REACH heißt das neue Regelwerk der EU für Chemikalien. Es sieht vor, alle in der EU in größeren Mengen gehandelten Stoffe auf ihre Giftigkeit und Gefährlichkeit zu untersuchen. Bevor REACH im vergangenen Jahr verabschiedet wurde, schlugen die Tierschutzorganisationen Alarm.
Sie befürchteten, dass für die verlangten Tests 30 bis 45 Millionen Tiere umgebracht werden müssten. Ihre Kampagnen zeigten Wirkung. Zwar werden noch Millionen Versuchstiere sterben, „doch wir haben zumindest den Einstieg in den Ausstieg geschafft“, sagt Dr. Marlene Wartenberg, die das EU-Büro der Tierschutzorganisation Vier Pfoten leitet.

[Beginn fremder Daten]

(* ===== verification/Timer.v ===== *)
(** * Timers

    [lib/xdp2/timer.c] and [include/xdp2/timer.h]: a wheel of slots, each a
    circular queue of timers, with a bitmap of the slots in use.

    A timer structure belongs to the caller and is known by an identifier (its
    address). The queue of a slot is the list of identifiers from its head. The
    state also holds what is outside the wheel: the clock that [get_current_time]
    reads, and a log of the calls the wheel makes (expired timers and requests
    for the next pop). The mutex serializes the operations; while it is released
    for a batch of callbacks the callbacks and other threads may operate on the
    wheel, which is the parameter [env]. An assertion that fails is a [Crash].
    The value that the iteration reads through the list head at its end is not
    used and not modelled. *)

From stdpp Require Import base list gmap numbers.
From S2P Require Import Prelude BitmapWord Bitmap.

(** ** Sequence number comparisons ([utility.h], [unsigned long]) *)

Definition xdp2_seqno_ul_diff (x y : Z) : Z := u64 (x - y).
Definition xdp2_seqno_ul_lt (x y : Z) : bool := 2 ^ 63 <? xdp2_seqno_ul_diff x y.
Definition xdp2_seqno_ul_gte (x y : Z) : bool := negb (xdp2_seqno_ul_lt x y).
Definition xdp2_seqno_ul_gt (x y : Z) : bool := 2 ^ 63 <? xdp2_seqno_ul_diff y x.
Definition xdp2_seqno_ul_lte (x y : Z) : bool := negb (xdp2_seqno_ul_gt x y).

(** ** Data *)

Record xdp2_timer := Timer {
  callback : Z; arg : Z;
  timer_set : bool; gen : Z; index : Z }.

Inductive stat :=
| add_timers | add_already_running | remove_timers | change_timers | timer_expires
| run_timer_wheel | slot_retries | timer_thread_signaled | run_timer_wheel_retries
| spurious_run_timer_wheel | remove_wheel_running
| timer_wheel_same_gen | timer_wheel_next_gen | timer_wheel_skip_gens.
#[global] Instance stat_eq_dec : EqDecision stat.
Proof. solve_decision. Defined.

(** The calls out of the wheel. *)
Inductive event :=
| Fire (callback arg : Z)
| NextPop (expire_time : Z)
| Signal.

Record xdp2_timer_wheel := Wheel {
  (* set when the wheel is created *)
  num_slots : Z; has_set_next_timer_pop : bool; time_units : Z; time_div : Z;
  slot_bitmap : list Z;
  next_expire_time : Z; last_runtime : Z; timer_count : Z;
  running : bool; run_again : bool;
  stats : stat -> Z;
  slots : list (list Z);
  (* outside *)
  timers : gmap Z xdp2_timer; clock : Z; log : list event }.

Definition set_slot_bitmap bm w := Wheel (num_slots w) (has_set_next_timer_pop w) (time_units w) (time_div w)
  bm (next_expire_time w) (last_runtime w) (timer_count w) (running w) (run_again w) (stats w) (slots w)
  (timers w) (clock w) (log w).
Definition set_next_expire_time t w := Wheel (num_slots w) (has_set_next_timer_pop w) (time_units w) (time_div w)
  (slot_bitmap w) t (last_runtime w) (timer_count w) (running w) (run_again w) (stats w) (slots w)
  (timers w) (clock w) (log w).
Definition set_last_runtime t w := Wheel (num_slots w) (has_set_next_timer_pop w) (time_units w) (time_div w)
  (slot_bitmap w) (next_expire_time w) t (timer_count w) (running w) (run_again w) (stats w) (slots w)
  (timers w) (clock w) (log w).
Definition set_timer_count c w := Wheel (num_slots w) (has_set_next_timer_pop w) (time_units w) (time_div w)
  (slot_bitmap w) (next_expire_time w) (last_runtime w) c (running w) (run_again w) (stats w) (slots w)
  (timers w) (clock w) (log w).
Definition set_running b w := Wheel (num_slots w) (has_set_next_timer_pop w) (time_units w) (time_div w)
  (slot_bitmap w) (next_expire_time w) (last_runtime w) (timer_count w) b (run_again w) (stats w) (slots w)
  (timers w) (clock w) (log w).
Definition set_run_again b w := Wheel (num_slots w) (has_set_next_timer_pop w) (time_units w) (time_div w)
  (slot_bitmap w) (next_expire_time w) (last_runtime w) (timer_count w) (running w) b (stats w) (slots w)
  (timers w) (clock w) (log w).
Definition set_stats s w := Wheel (num_slots w) (has_set_next_timer_pop w) (time_units w) (time_div w)
  (slot_bitmap w) (next_expire_time w) (last_runtime w) (timer_count w) (running w) (run_again w) s (slots w)
  (timers w) (clock w) (log w).
Definition set_slots s w := Wheel (num_slots w) (has_set_next_timer_pop w) (time_units w) (time_div w)
  (slot_bitmap w) (next_expire_time w) (last_runtime w) (timer_count w) (running w) (run_again w) (stats w) s
  (timers w) (clock w) (log w).
Definition set_timers t w := Wheel (num_slots w) (has_set_next_timer_pop w) (time_units w) (time_div w)
  (slot_bitmap w) (next_expire_time w) (last_runtime w) (timer_count w) (running w) (run_again w) (stats w) (slots w)
  t (clock w) (log w).
Definition set_clock t w := Wheel (num_slots w) (has_set_next_timer_pop w) (time_units w) (time_div w)
  (slot_bitmap w) (next_expire_time w) (last_runtime w) (timer_count w) (running w) (run_again w) (stats w) (slots w)
  (timers w) t (log w).
Definition add_log e w := Wheel (num_slots w) (has_set_next_timer_pop w) (time_units w) (time_div w)
  (slot_bitmap w) (next_expire_time w) (last_runtime w) (timer_count w) (running w) (run_again w) (stats w) (slots w)
  (timers w) (clock w) (log w ++ [e]).

Definition TIMER_ADD_STAT (s : stat) (n : Z) (w : xdp2_timer_wheel) : xdp2_timer_wheel :=
  set_stats (fun s' => if decide (s' = s) then u64 (stats w s + n) else stats w s') w.
Definition TIMER_BUMP_STAT (s : stat) (w : xdp2_timer_wheel) : xdp2_timer_wheel := TIMER_ADD_STAT s 1 w.

(** The bitmap functions the wheel uses: words of type [unsigned long]. *)
Definition bm_set := xdp2_bitmap_set 64 (fun v => v).
Definition bm_unset := xdp2_bitmap_unset 64 (fun v => v).
Definition bm_find := xdp2_bitmap_find 64 (fun v => v) 0.

(** ** Time conversions *)

Record timespec := Timespec { tv_sec : Z; tv_nsec : Z }.

(** The division of the [long] is by an [unsigned int]. *)
Definition ts_to_time_units (w : xdp2_timer_wheel) (ts : timespec) : Z :=
  u64 (u64 (tv_sec ts * time_div w) + tv_nsec ts / time_units w).

(** Division by a zero [time_div] traps. *)
Definition time_units_to_ts (w : xdp2_timer_wheel) (tim : Z) : outcome timespec :=
  if time_div w =? 0 then Crash else
  mret (Timespec (tim / time_div w) (u64 ((tim mod time_div w) * time_units w))).

(** [ts] is what [clock_gettime] gives. *)
Definition future_ts (w : xdp2_timer_wheel) (ts : timespec) (delay : Z) : outcome timespec :=
  if time_div w =? 0 then Crash else
  let nsecs := u64 (u64 ((delay mod time_div w) * time_units w) + tv_nsec ts) in
  mret (Timespec (u64 (tv_sec ts + delay / time_div w + nsecs / 1000000000)) (nsecs mod 1000000000)).

(** ** Operations *)

Definition get_current_time (w : xdp2_timer_wheel) : Z := clock w.

Definition set_next_timer_pop (w : xdp2_timer_wheel) : xdp2_timer_wheel :=
  if has_set_next_timer_pop w then add_log (NextPop (next_expire_time w)) w else add_log Signal w.

(** The queue of a slot. *)
Definition get_slot (w : xdp2_timer_wheel) (i : Z) : outcome (list Z) :=
  if i <? 0 then Crash else deref (slots w !! Z.to_nat i).
Definition put_slot (i : Z) (l : list Z) (w : xdp2_timer_wheel) : xdp2_timer_wheel :=
  set_slots (<[Z.to_nat i := l]> (slots w)) w.

(** [CIRCLEQ_REMOVE]: the entry is unlinked from its neighbours, which is only
    meaningful when it is in the queue. *)
Definition cq_remove (id : Z) (l : list Z) : outcome (list Z) :=
  if decide (id ∈ l) then mret (filter (fun x => x <> id) l) else Crash.
(** Arming with the new timer keeps the wheel armed. *)
Lemma armed_arm w w' id t e :
  armed w -> same_setup w w' -> arm_result w w' e -> expires (num_slots w) t = e ->
  (forall i x, pending w' i x -> (i = id /\ x = t) \/ pending w i x) -> armed w'.
Proof.
  intros Ha (En & Ep & _) Harm Ee Hp. right. destruct Harm as [(E1 & E2 & E3 & Hle & Hne) | (Hlt & E2 & Hne & Hlog)].
  - destruct Ha as [[? _] | (Hln & Hall & Hpop)]; [done |].
    split_and!; [lia | | rewrite Ep, E3, E2; done].
    intros i x Hx. rewrite E2, En. destruct (Hp i x Hx) as [[-> ->] | Hx']; [lia | eauto].
  - split_and!; [lia | | rewrite Ep, E2; intros Hh; rewrite (Hlog Hh), last_pop_snoc; done].
    intros i x Hx. rewrite E2, En. destruct (Hp i x Hx) as [[-> ->] | Hx']; [lia |].
    destruct Ha as [[_ Hnone] | (Hln & Hall & _)]; [by destruct (Hnone i x) |].
    specialize (Hall i x Hx'). specialize (Hne ltac:(lia)). lia.
Qed.

Lemma armed_shrink w w' :
  armed w -> same_setup w w' -> next_expire_time w' = next_expire_time w -> last_runtime w' = last_runtime w ->
  last_pop (log w') = last_pop (log w) -> (forall i x, pending w' i x -> pending w i x) -> armed w'.
Proof.
  intros Ha (En & Ep & _) E1 E2 E3 Hp. unfold armed. rewrite En, Ep, E1, E2, E3.
  destruct Ha as [[E Hn] | (Hl & Hall & Hpop)]; [left | right].
  - split; [done |]. intros i x Hx. by apply (Hn i x), Hp.
  - split_and!; try done. intros i x Hx. eauto.
Qed.

Lemma xdp2_timer_remove_ok w id :
  wheel_inv w -> is_Some (timers w !! id) ->
  exists w', xdp2_timer_remove w id = Done (w', running w) /\ wheel_inv w' /\ same_env w w' /\
    next_expire_time w' = next_expire_time w /\ last_runtime w' = last_runtime w /\ log w' = log w /\
    forall i x, pending w' i x <-> i <> id /\ pending w i x.
Proof.
  intros Hinv [t Ht]. unfold xdp2_timer_remove. set (w1 := if running w then _ else w).
  assert (wheel_inv w1 /\ timers w1 = timers w /\ same_env w w1 /\ next_expire_time w1 = next_expire_time w /\
    last_runtime w1 = last_runtime w /\ log w1 = log w) as (Hinv1 & Et & Henv & E1 & E2 & E3).
  { unfold w1. destruct (running w); split_and!; (exact Hinv || done). }
  clearbody w1. rewrite Et, Ht. orun. destruct (timer_set t) eqn:Hs; simpl.
  - destruct (timer_remove_locked_ok w1 id t Hinv1) as (w2 & -> & Hinv2 & Et2 & Hs2 & N2 & L2 & C2 & G2 & R2 & A2).
    { split; [by rewrite Et | done]. }
    orun. eexists. split; [done |]. split; [exact Hinv2 |].
    destruct Henv as ((? & ? & ? & ?) & ? & ? & ?). destruct Hs2 as (? & ? & ? & ?).
    split; [unfold same_env, same_setup; split_and!; cbn; congruence |]. split_and!; try (cbn; congruence).
    rewrite Et in Et2. exact (pending_clear w w2 id t Et2).
  - exists w1. split; [done |]. split_and!; try done; try apply Henv.
    intros i x. unfold pending. rewrite Et. split; [| by intros []]. intros [E S]. split; [| done].
    intros ->. rewrite Ht in E. injection E as <-. congruence.
Qed.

Denn mit REACH wurde ein Stufenplan verabschiedet, der den Alternativmethoden nach und nach zum Durchbruch verhelfen soll.
Zudem sieht der Tierschutz-Aktionsplan der EU vor, Alternativmethoden stärker zu fördern. Auch haben sich die einschlägigen Chemiefirmen zu einer Initiative für Alternative Testmethoden zusammengeschlossen. „Das geht in die richtige Richtung, aber es geht viel zu langsam voran“, sagt Marlene Wartenberg.